━━━ AVAILABLE RECORDS

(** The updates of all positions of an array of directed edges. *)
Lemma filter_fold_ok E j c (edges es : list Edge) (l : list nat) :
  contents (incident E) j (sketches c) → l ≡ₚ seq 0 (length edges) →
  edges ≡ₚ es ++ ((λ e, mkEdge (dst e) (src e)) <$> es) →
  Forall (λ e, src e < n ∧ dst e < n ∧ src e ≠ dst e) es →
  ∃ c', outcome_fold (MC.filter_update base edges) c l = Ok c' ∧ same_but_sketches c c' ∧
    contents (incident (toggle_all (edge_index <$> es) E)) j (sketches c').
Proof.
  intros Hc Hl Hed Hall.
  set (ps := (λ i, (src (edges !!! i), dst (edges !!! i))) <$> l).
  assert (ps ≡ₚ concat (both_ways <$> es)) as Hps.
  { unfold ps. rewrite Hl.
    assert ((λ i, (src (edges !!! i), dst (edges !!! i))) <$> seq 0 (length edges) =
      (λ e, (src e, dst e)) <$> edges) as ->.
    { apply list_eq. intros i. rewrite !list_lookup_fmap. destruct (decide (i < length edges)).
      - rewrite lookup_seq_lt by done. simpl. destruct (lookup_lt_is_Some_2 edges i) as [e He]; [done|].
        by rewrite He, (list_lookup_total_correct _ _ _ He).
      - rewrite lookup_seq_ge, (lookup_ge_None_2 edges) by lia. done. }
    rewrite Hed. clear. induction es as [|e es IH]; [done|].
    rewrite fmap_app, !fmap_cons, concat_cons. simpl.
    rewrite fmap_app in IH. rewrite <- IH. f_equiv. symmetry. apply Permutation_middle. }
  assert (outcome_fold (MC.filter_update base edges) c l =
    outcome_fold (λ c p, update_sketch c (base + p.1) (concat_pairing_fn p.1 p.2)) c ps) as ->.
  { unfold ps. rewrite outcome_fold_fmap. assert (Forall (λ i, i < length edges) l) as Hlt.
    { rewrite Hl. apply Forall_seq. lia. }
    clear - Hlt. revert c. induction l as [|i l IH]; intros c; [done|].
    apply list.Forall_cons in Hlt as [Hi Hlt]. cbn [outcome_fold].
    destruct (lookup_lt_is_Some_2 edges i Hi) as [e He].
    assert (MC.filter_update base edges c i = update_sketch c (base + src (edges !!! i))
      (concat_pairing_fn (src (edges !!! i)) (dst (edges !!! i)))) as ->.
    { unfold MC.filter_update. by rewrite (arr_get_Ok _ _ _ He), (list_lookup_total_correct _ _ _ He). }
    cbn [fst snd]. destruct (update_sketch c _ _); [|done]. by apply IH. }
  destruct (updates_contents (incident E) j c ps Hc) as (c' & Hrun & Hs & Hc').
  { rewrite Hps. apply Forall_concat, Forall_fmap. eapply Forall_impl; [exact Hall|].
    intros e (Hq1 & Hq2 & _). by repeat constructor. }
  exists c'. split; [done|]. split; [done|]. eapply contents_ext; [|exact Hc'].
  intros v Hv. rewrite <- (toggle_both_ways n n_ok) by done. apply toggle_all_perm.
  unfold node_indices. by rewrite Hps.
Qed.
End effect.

━━━━━━

> **PROBLEM TO WORK ON**
A faithful, complete reproduction of the listing above is requested.

> **EXERCISE ANSWER**
(** The updates of all positions of an array of directed edges. *)
Lemma filter_fold_ok E j c (edges es : list Edge) (l : list nat) :
  contents (incident E) j (sketches c) → l ≡ₚ seq 0 (length edges) →
  edges ≡ₚ es ++ ((λ e, mkEdge (dst e) (src e)) <$> es) →
  Forall (λ e, src e < n ∧ dst e < n ∧ src e ≠ dst e) es →
  ∃ c', outcome_fold (MC.filter_update base edges) c l = Ok c' ∧ same_but_sketches c c' ∧
    contents (incident (toggle_all (edge_index <$> es) E)) j (sketches c').
Proof.
  intros Hc Hl Hed Hall.
  set (ps := (λ i, (src (edges !!! i), dst (edges !!! i))) <$> l).
  assert (ps ≡ₚ concat (both_ways <$> es)) as Hps.
  { unfold ps. rewrite Hl.
    assert ((λ i, (src (edges !!! i), dst (edges !!! i))) <$> seq 0 (length edges) =
      (λ e, (src e, dst e)) <$> edges) as ->.
    { apply list_eq. intros i. rewrite !list_lookup_fmap. destruct (decide (i < length edges)).
      - rewrite lookup_seq_lt by done. simpl. destruct (lookup_lt_is_Some_2 edges i) as [e He]; [done|].
        by rewrite He, (list_lookup_total_correct _ _ _ He).
      - rewrite lookup_seq_ge, (lookup_ge_None_2 edges) by lia. done. }
    rewrite Hed. clear. induction es as [|e es IH]; [done|].
    rewrite fmap_app, !fmap_cons, concat_cons. simpl.
    rewrite fmap_app in IH. rewrite <- IH. f_equiv. symmetry. apply Permutation_middle. }
  assert (outcome_fold (MC.filter_update base edges) c l =
    outcome_fold (λ c p, update_sketch c (base + p.1) (concat_pairing_fn p.1 p.2)) c ps) as ->.
  { unfold ps. rewrite outcome_fold_fmap. assert (Forall (λ i, i < length edges) l) as Hlt.
    { rewrite Hl. apply Forall_seq. lia. }
    clear - Hlt. revert c. induction l as [|i l IH]; intros c; [done|].
    apply list.Forall_cons in Hlt as [Hi Hlt]. cbn [outcome_fold].
    destruct (lookup_lt_is_Some_2 edges i Hi) as [e He].
    assert (MC.filter_update base edges c i = update_sketch c (base + src (edges !!! i))
      (concat_pairing_fn (src (edges !!! i)) (dst (edges !!! i)))) as ->.
    { unfold MC.filter_update. by rewrite (arr_get_Ok _ _ _ He), (list_lookup_total_correct _ _ _ He). }
    cbn [fst snd]. destruct (update_sketch c _ _); [|done]. by apply IH. }
  destruct (updates_contents (incident E) j c ps Hc) as (c' & Hrun & Hs & Hc').
  { rewrite Hps. apply Forall_concat, Forall_fmap. eapply Forall_impl; [exact Hall|].
    intros e (Hq1 & Hq2 & _). by repeat constructor. }
  exists c'. split; [done|]. split; [done|]. eapply contents_ext; [|exact Hc'].
  intros v Hv. rewrite <- (toggle_both_ways n n_ok) by done. apply toggle_all_perm.
  unfold node_indices. by rewrite Hps.
Qed.
End effect.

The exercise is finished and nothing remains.